By Evan Vitale
I’ve been writing several blogs about business startups and, recently, one of my followers in Twitter wrote to me asking for a better explanation of a business startup and how he could begin to form a startup.
Most think a startup is a boot-strapping, grass-roots technical, or medical device firm developing a brilliant idea in a warehouse in San Francisco.
According to Forbes.com, Neil Blumenthal, co-founder and co-CEO of Warby Parker says “a startup is a company working to solve a problem where the solution is not obvious and success is not guaranteed.”
The Merriam-Webster dictionary says a startup is “the act or an instance of setting in operation or motion” or “a fledgling business enterprise,” while the American Heritage Dictionary says a startup is “a business or undertaking that has recently begun operation.”
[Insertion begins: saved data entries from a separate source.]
(** The live tools of the timeline of [log] are the calls in [active]. *)
Definition shows (log : list SessionEvent) (active : gset string) : Prop :=
  let l := live_ids (sp_entries (timeline_of log)) in
  NoDup l ∧ ∀ id, id ∈ l ↔ id ∈ active.

Lemma live_ids_push s k o :
  is_tool k = false → live_ids (sp_entries (spec_push s k o)) = live_ids (sp_entries s).
Proof.
  intros Hk. simpl. rewrite live_ids_app. destruct k; try done; apply app_nil_r.
Qed.

Lemma live_ids_append s kind text :
  live_ids (sp_entries (spec_append s kind text)) = live_ids (sp_entries s).
Proof.
  unfold spec_append. destruct (if sp_open s then _ else None) as [e|] eqn:E;
    [|by apply live_ids_push; destruct kind].
  destruct (append_to kind text (te_entry e)) as [k|] eqn:Ea; [|by apply live_ids_push; destruct kind].
  destruct (sp_open s); [|done]. apply last_Some in E as [l' ->]. simpl.
  rewrite length_app, Nat.add_sub, take_app_length, !live_ids_app. f_equal.
  destruct e as [i oo []], kind; simpl in Ea; by simplify_eq.
Qed.

Lemma shows_other log active e :
  is_tool_event e = false → shows log active → shows (log ++ [e]) active.
Proof.
  intros He. unfold shows. rewrite timeline_of_snoc.
  assert (live_ids (sp_entries (spec_event (timeline_of log) e)) =
    live_ids (sp_entries (timeline_of log))) as ->; [|done].
  destruct e; try done; simpl spec_event; auto using live_ids_append, live_ids_push.
Qed.

Lemma shows_update log active id st o e :
  e = ToolCallUpdated id st ∧ o = None ∨ (∃ out, e = ToolCallFinished id st out ∧ o = Some out) →
  shows log active →
  shows (log ++ [e]) (if is_terminal st then active ∖ {[id]} else active).
Proof.
  intros He [Hnd Hin]. unfold shows. rewrite timeline_of_snoc.
  assert (spec_event (timeline_of log) e = spec_update (timeline_of log) id st o) as ->.
  { by destruct He as [[-> ->]|(out&->&->)]. }
  destruct (live_ids_update (timeline_of log) id st o Hnd) as [Hnd' Hin'].
  split; [done|]. intros x. rewrite Hin', Hin. destruct (is_terminal st); set_solver.
Qed.

Lemma shows_started log active id name title sum :
  id ∉ active → shows log active →
  shows (log ++ [ToolCallStarted id name title sum]) ({[id]} ∪ active).
Proof.
  intros Hid [Hnd Hin]. unfold shows. rewrite timeline_of_snoc. simpl. rewrite live_ids_app.
  change (live_ids [mkEntry _ _ _]) with [id]. split.
  - apply NoDup_app. split; [done|]. split; [|apply NoDup_singleton]. set_solver.
  - intros x. rewrite elem_of_app, list_elem_of_singleton. set_solver.
Qed.

Lemma shows_ext log (a b : gset string) : a = b → shows log a → shows log b.
Proof. by intros ->. Qed.

(** ** The invariant *)

Section lifecycle_proofs.
Context {S : Type} `{EventSink S} (env : FsEnv) (policy : SafetyPolicy).
Implicit Types (st : Lifecycle S).

Record lifecycle_inv st : Prop := {
  inv_open : ∀ id, call_open id (lc_emitted st) = Some (bool_decide (id ∈ lc_active st));
  inv_bound : size (lc_active st) ≤ lc_max_active_tools st;
}.

Lemma call_open_snoc id log e : call_open id (log ++ [e]) = track id (call_open id log) e.
Proof. unfold call_open. by rewrite foldl_app. Qed.

Lemma inv_emit_other st e :
  (∀ id o, track id (Some o) e = Some o) → lifecycle_inv st → lifecycle_inv (lc_emit st e).
Proof.
  intros He [Ho Hb]. split; [|done]. intros id. simpl. rewrite call_open_snoc, Ho. apply He.
Qed.

Lemma inv_with_safety st s : lifecycle_inv st → lifecycle_inv (with_safety st s).
Proof. by intros []. Qed.

Lemma inv_with_approvals st b : lifecycle_inv st → lifecycle_inv (with_approvals st b).
Proof. by intros []. Qed.

Lemma inv_reserve st info : lifecycle_inv st → lifecycle_inv (reserve st info).1.
Proof.
  intros [Ho Hb]. unfold reserve, reserve_admit. case_bool_decide as Hin; [done|].
  destruct (Nat.leb_spec (lc_max_active_tools st) (size (lc_active st))); [done|].
  split; simpl.
  - intros id. rewrite call_open_snoc, Ho. simpl.
    repeat case_bool_decide; try done; set_solver.
  - rewrite size_union by set_solver. rewrite size_singleton. lia.
Qed.

Lemma inv_finish st info output is_error :
  lifecycle_inv st → lifecycle_inv (finish st info output is_error).1.
Proof.
  intros [Ho Hb]. unfold finish, finish_claim. case_bool_decide as Hin; [|done]. split; simpl.
  - intros id. rewrite call_open_snoc, Ho. simpl. repeat case_bool_decide; try done; set_solver.
  - etrans; [|exact Hb]. apply subseteq_size. set_solver.
Qed.

Lemma authorize_decision_inv st info g outcome :
  lifecycle_inv st → lifecycle_inv (authorize_decision env policy st info g outcome).1.
Proof.
  intros. unfold authorize_decision. repeat case_match; try done. by apply inv_with_safety.
Qed.

Lemma inv_authorize st info g outcome :
  lifecycle_inv st → lifecycle_inv (authorize_after env policy st info g outcome).1.
Proof.
  intros Hi%(authorize_decision_inv st info g outcome). unfold authorize_after.
  destruct (authorize_decision _ _ _ _ _ _) as [st1 []]; simpl in *; [by apply inv_emit_other|].
  by apply inv_finish, inv_emit_other.
Qed.

(** Emitting the terminal events of the drained calls closes each of them. *)
Lemma cancel_emits st ids :
  NoDup ids →
  (∀ id, call_open id (lc_emitted st) = Some (bool_decide (id ∈ ids))) →
  lc_active st = ∅ →
  lifecycle_inv (foldl (λ st id,
      lc_emit (lc_emit st (ToolCallUpdated id ToolCancelled))
        (ToolCallFinished id ToolCancelled "cancelled")) st ids).
Proof.
  intros Hnd. revert st. induction Hnd as [|i ids Hi Hnd IH]; intros st Ho Ha; simpl.
  - split; [|rewrite Ha, size_empty; lia]. intros id. rewrite Ho, Ha.
    repeat case_bool_decide; set_solver.
  - apply IH; [|done]. intros id. simpl. rewrite !call_open_snoc, Ho. simpl.
    repeat case_bool_decide; try done; set_solver.
Qed.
In order for your company to be considered a startup, you must have set up shop recently. Some say a startup company can still be considered a startup during its fifth year; others say you are no longer a startup business at the end of your third year.
A business that is a “startup” doesn’t mean the firm is living on the edge. It means the new company has the ability to grow and increase revenues. It can scale very quickly. A florist with one location in one town is not considered a startup. Neither is a franchise.
Therefore, there is technically a big difference between starting a business and a startup business. Investor and angel entrepreneur Paul Graham once said the difference between a small business and a startup business is like the difference between Google and a barbershop. Growth and financial investments for a startup is much more different than that of a small business.
The definition of a startup isn’t mean to downplay or claim that starting a business isn’t important. Instead, it’s only used to measure and definite the differences.